This approach allows the investigator to specify a set of candidate $τ$ s, and then relies on the analytic method to choose one of the candidate $τ$ s data dependently.²⁹ Specifically, for each $τ$ in the set of the candidate $τ$ s, we calculate the difference in RMST and the standardized test statistic corresponding to the difference. We will have $k$ test statistics if the set of candidate $τ$ s has $k$ elements. Similar to the Max-Combo test, we choose the $τ$ that gives the largest test statistic among the $k$ s. Thus, the test statistic of this test is the maximum of the $k$ test statistics. The distribution of this test statistic under the null hypothesis is derived using a resampling technique, adjusting for the multiplicity in choosing $τ$ .²⁹ Compared with the approach using a fixed $τ$ for RMST, this approach gives more flexibility in selection of $τ .$ In this study, we considered two kinds of sets of $τ$ s, each of which has three elements. The first set is ${τ_{1} / 3$ , $2 τ_{1} / 3$ , $τ_{1}$ } and the second set is ${τ_{2} / 3$ , $2 τ_{2} / 3$ , $τ_{2}$ }, where $τ_{1}$ and $τ_{2}$ are the same ones as we described for RMST with a fixed $τ$ above. We call these “adaptive $τ_{1}$ ” and “adaptive $τ_{2}$ ” in our study, respectively.

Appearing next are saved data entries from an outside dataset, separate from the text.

(** [d[k]] as a value or the [KeyError]. *)
Definition dict_getitem {V} (d : dict V) (k : string) : result V :=
  match dict_get d k with
  | Some v => Ok v
  | None => Raise (KeyError k)
  end.

(** [l[0]] *)
Definition first_item {A} (l : list A) : result A :=
  match nth_error l 0 with
  | Some v => Ok v
  | None => Raise (IndexError "index out of bounds")
  end.

Section Effects.

Variable lib : Type.

(** [encoder.transform(ys)] and [scaler.transform(X)] as calls into the
    library: they see the library's state and may change it. *)
Variable encoder_transform :
  LabelEncoder -> list string -> lib -> lib * result (list Q).
Variable scaler_call : StandardScaler -> ndarray -> lib -> lib * result ndarray.

Definition W (A : Type) : Type := world lib -> world lib * result A.

Definition ret_w {A} (a : A) : W A := fun w => (w, Ok a).

Definition raise_w {A} (e : exn) : W A := fun w => (w, Raise e).

Definition lift_w {A} (r : result A) : W A := fun w => (w, r).

Definition bind_w {A B} (m : W A) (f : A -> W B) : W B :=
  fun w => match m w with
           | (w', Ok a) => f a w'
           | (w', Raise e) => (w', Raise e)
           end.

Definition try_w {A} (body : W A) (handler : exn -> W A) : W A :=
  fun w => match body w with
           | (w', Ok a) => (w', Ok a)
           | (w', Raise e) => handler e w'
           end.

Definition read_w {A} (field : globals -> A) : W A :=
  fun w => (w, Ok (field (w_globals w))).

(** [logger.error(msg)] *)
Definition logger_error (msg : string) : W unit :=
  fun w => ({| w_globals := w_globals w; w_log := (w_log w ++ [msg])%list;
               w_lib := w_lib w |}, Ok tt).

Definition call_encoder (enc : LabelEncoder) (ys : list string) : W (list Q) :=
  fun w => let (l, r) := encoder_transform enc ys (w_lib w) in
           ({| w_globals := w_globals w; w_log := w_log w; w_lib := l |}, r).

Definition call_scaler (sc : StandardScaler) (X : ndarray) : W ndarray :=
  fun w => let (l, r) := scaler_call sc X (w_lib w) in
           ({| w_globals := w_globals w; w_log := w_log w; w_lib := l |}, r).

(** [label_encoders[name].transform([value])[0]] *)
Definition encode_with_w (encoders : dict LabelEncoder) (name value : string) : W Q :=
  bind_w (lift_w (dict_getitem encoders name)) (fun enc =>
  bind_w (call_encoder enc [value]) (fun codes =>
  lift_w (first_item codes))).

(** Lines 109-122. *)
Definition add_encoded_w (customer : CustomerData) (features : dict Q) : W (dict Q) :=
  bind_w (read_w label_encoders) (fun encoders =>
  match encoders with
  | Some ((_ :: _) as les) =>
      bind_w (encode_with_w les "contract" (contract_type customer)) (fun c =>
      let features := dict_set features "contract_encoded" c in
      bind_w (encode_with_w les "payment" (payment_method customer)) (fun p =>
      let features := dict_set features "payment_encoded" p in
      bind_w (encode_with_w les "internet" (internet_service customer)) (fun i =>
      ret_w (dict_set features "internet_encoded" i))))
  | _ =>
      let features := dict_set features "contract_encoded"
            (dict_get_default contract_mapping (contract_type customer) 0%Q) in
      let features := dict_set features "payment_encoded"
            (dict_get_default payment_mapping (payment_method customer) 0%Q) in
      ret_w (dict_set features "internet_encoded"
               (dict_get_default internet_mapping (internet_service customer) 0%Q))
  end).

(** Lines 124-135. *)
Definition to_array_w (features : dict Q) : W ndarray :=
  bind_w (read_w feature_columns) (fun columns =>
  match columns with
  | Some ((_ :: _) as cols) =>
      bind_w (lift_w (select_columns features cols)) (fun row => ret_w [row])
  | _ =>
      bind_w (lift_w (select_columns features fallback_order)) (fun row => ret_w [row])
  end).

(** Lines 137-139. *)
Definition scale_array_w (feature_array : ndarray) : W ndarray :=
  bind_w (read_w scaler) (fun sc =>
  match sc with
  | Some s => call_scaler s feature_array
  | None => ret_w feature_array
  end).

(** Lines 93-145, with the [logger.error] of the handler. *)
Definition prepare_features_w (customer : CustomerData) : W ndarray :=
  try_w
    (bind_w (add_encoded_w customer (base_features customer)) (fun features =>
     bind_w (to_array_w features) (fun feature_array =>
     scale_array_w feature_array)))
    (fun e =>
       bind_w (logger_error ("Error preparing features: " ++ str e)) (fun _ =>
       raise_w (HTTPException 500 ("Feature preparation error: " ++ str e)))).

t-year event rate difference test

This test compares survival probabilities at a specific time point $t_{0}$ . Survival probabilities can be easily estimated using Kaplan–Meier curves. The time point, $t_{0}$ , needs to be specified at the design stage. Since all studies do not have a common study follow-up time or pre-specified $t_{0}$ , we considered two cases. One case sets $t_{0}$ to be 50% of the study follow-up time, and the other case sets it to be 90%.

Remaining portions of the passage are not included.